How to support immunity in teens when they’re too busy to think about it
With a full school load, sports and hobbies, a possible part-time job, and an active social life, how many teens actually have time to pay attention to what they’re doing to support their immunity?
It’s no surprise that teens are often too busy to be mindful of their bodies’ defenses, but that doesn’t mean this innate response system shouldn’t get some love. A strong immune system is crucial for a healthy body and mind and can be particularly helpful when hanging out with other teenagers, being exposed to new environments, and leading a hectic life.
Even though it may not be top of mind, an application of purposeful and simple lifestyle techniques may be all it takes to help this vital component of health flourish.
Keeping a healthy diet, plenty of movement, good sleep, and proper digestion in mind, here are a variety of creative ways to boost immunity in teens.
When a teen is running late in the morning, it’s easy for them to skip breakfast. However, a grab-and-go meal can be just the thing to fill with them with nutrients that nourish the immune system such as vitamin C, vitamin D, omega-3 fatty acids, antioxidants, and zinc (found in such foods as citrus, strawberries, soy or animal milk, flaxseeds, and nuts).
Some options are:
- nutrient-packed smoothies with as many nutrients and superfoods as you can manage to get in
- a travel mug of hot green tea and a sandwich or wrap
- seeded or sourdough toast with cream cheese and smoked salmon
- yogurt or kefir drink with strawberries and sliced almonds
Stress management techniques
Stress is often harmful for immunity, so learning how to manage it properly as a teen helps them create a lifelong tool for good health.
These techniques should be customized per individual teen, but some ideas are:
- quiet/meditation time in their room
- learning breathing techniques for anxiety at school or in sports
- writing in a diary at the end of the day
- Epsom salt baths
- participating in a hobby they enjoy
- yoga at a local gym or from an online class
- use of adaptogenic botanicals such holy basil and ashwagandha
Sleep is when the immune system restores itself, making it an essential part of a teen’s life.

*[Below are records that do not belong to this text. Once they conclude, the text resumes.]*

(** C4, as the code has it. For every upload whose preferred name, the
    desired name when it is given and not empty and the original name
    otherwise, is not blank: the final name is that name with leading and
    trailing white space removed, every run of white space collapsed to one
    space and every path separator replaced by a dash, followed by a dot and
    the extension of the type only when this base does not end in a dot and
    one to ten letters or digits and the type has an extension; the storage
    key is [{ownerId}/{category}/{finalName}], with category [image] for
    [image/*], [video] for [video/*] and [files] otherwise. *)
Theorem upload_name_resolution env data :
  Js.trim (preferred_name data) <> "" ->
  finalName env data = with_extension env data (sanitize_name (preferred_name data))
  /\ (forall n, FileUploadData.name data = Some n -> n <> "" ->
       preferred_name data = n)
  /\ (FileUploadData.name data = None ->
      preferred_name data = FileUploadData.originalname data)
  /\ (forall c, In c (list_ascii_of_string (sanitize_name (preferred_name data))) ->
       c <> "/"%char /\ c <> "\"%char)
  /\ (forall base, Js.test_ext base = true -> with_extension env data base = base)
  /\ (forall base e, Js.test_ext base = false ->
       mime_extension env (FileUploadData.mimetype data) = Some e -> e <> "" ->
       with_extension env data base = base ++ "." ++ e)
  /\ (forall base, Js.test_ext base = false ->
       mime_extension env (FileUploadData.mimetype data) = None ->
       with_extension env data base = base)
  /\ storageKey env data
     = FileUploadData.userId data ++ "/" ++ category data ++ "/"
       ++ finalName env data
  /\ (is_image data = true -> category data = "image")
  /\ (is_image data = false ->
      Js.startsWith (FileUploadData.mimetype data) "video/" = true ->
      category data = "video")
  /\ (is_image data = false ->
      Js.startsWith (FileUploadData.mimetype data) "video/" = false ->
      category data = "files").
Proof.
  intros Hne.
  assert (Hp : providedName data = Js.trim (preferred_name data)).
  { unfold providedName, preferred_name.
    destruct (FileUploadData.name data) as [n|]; cbn;
      [destruct n; cbn|]; now destruct (FileUploadData.originalname data). }
  assert (Hb : sanitizedBase env data = sanitize_name (preferred_name data)).
  { unfold sanitizedBase, sanitize_name. rewrite Hp.
    destruct (Js.trim (preferred_name data)); [congruence|reflexivity]. }
  split; [|split; [|split; [|split; [|split; [|split; [|split; [|split]]]]]]].
  - unfold finalName, hasExt, extension, with_extension. rewrite Hb.
    destruct (Js.test_ext _); [reflexivity|].
    now destruct (mime_extension env (FileUploadData.mimetype data)).
  - intros n Hn Hnn. unfold preferred_name. rewrite Hn. cbn.
    destruct n; [congruence|reflexivity].
  - intros Hn. unfold preferred_name. now rewrite Hn.
  - intros c. apply replace_sep_clean.
  - intros base Hx. unfold with_extension. now rewrite Hx.
  - intros base e Hx He Hne'. unfold with_extension. rewrite Hx, He.
    destruct e; [congruence|reflexivity].
  - intros base Hx He. unfold with_extension. now rewrite Hx, He.
  - reflexivity.
  - apply category_cases.
Qed.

For a good night’s rest, try:
- a schedule that allows for 8-10 (or more) hours of sleep each nigh
- shutting off technology at least one hour before bed
- creating a bedtime ritual such as reading or meditating
- use of essential oils such as lavender and chamomile in a tea or diffuser
- supplementing with adaptogens, especially ashwagandha
Much of the body’s microbiome that helps eliminate harmful bacteria and viruses lives in the large intestine, meaning healthy digestion is a must for immunity.
Probiotics (such as those that are live in foods like yogurt, kefir, sourdough bread, and kimchi) are helpful to the gut, as well as probiotic supplements that can be taken as a pill or added to smoothies, teas, or other drinks.
Movement in nature
Whether a nightly stroll around the neighborhood or a weekly hike through the countryside, relaxing movement in the outdoors can stimulate the parasympathetic nervous system, providing rest and repair time for the immune system.
Not all teens have the healthiest diets, so supplementing with extra nutrients and health-promoting herbs can help boost immunity when food-based nutrients are lacking.
Some immune supporting supplements are:
- vitamin C
- vitamin D
- omega-3 fatty acids
- mushrooms, such as reishi, chaga, etc.
Also consider encouraging them to take a high-quality multi-vitamin.
In addition to sleep, resting the body can be key to the immune system fighting off unwanted pathogens. If a runny nose comes on, a break from after school sports or a part time job can help the virus run its course faster with less intense symptoms before it turns into a serious sinus infection. Help teach the teen to take care of sickness by resting as soon as a symptom comes on so the immune system can fully do its job, rather than waiting for it to get worse.
Immunity may not be at the forefront of every teen’s mind, but with little tweaks to daily living, they can still learn to support it for good health – and that is something their school results, after-school jobs, extracurricular activities, and social lives will love just as much as their bodies.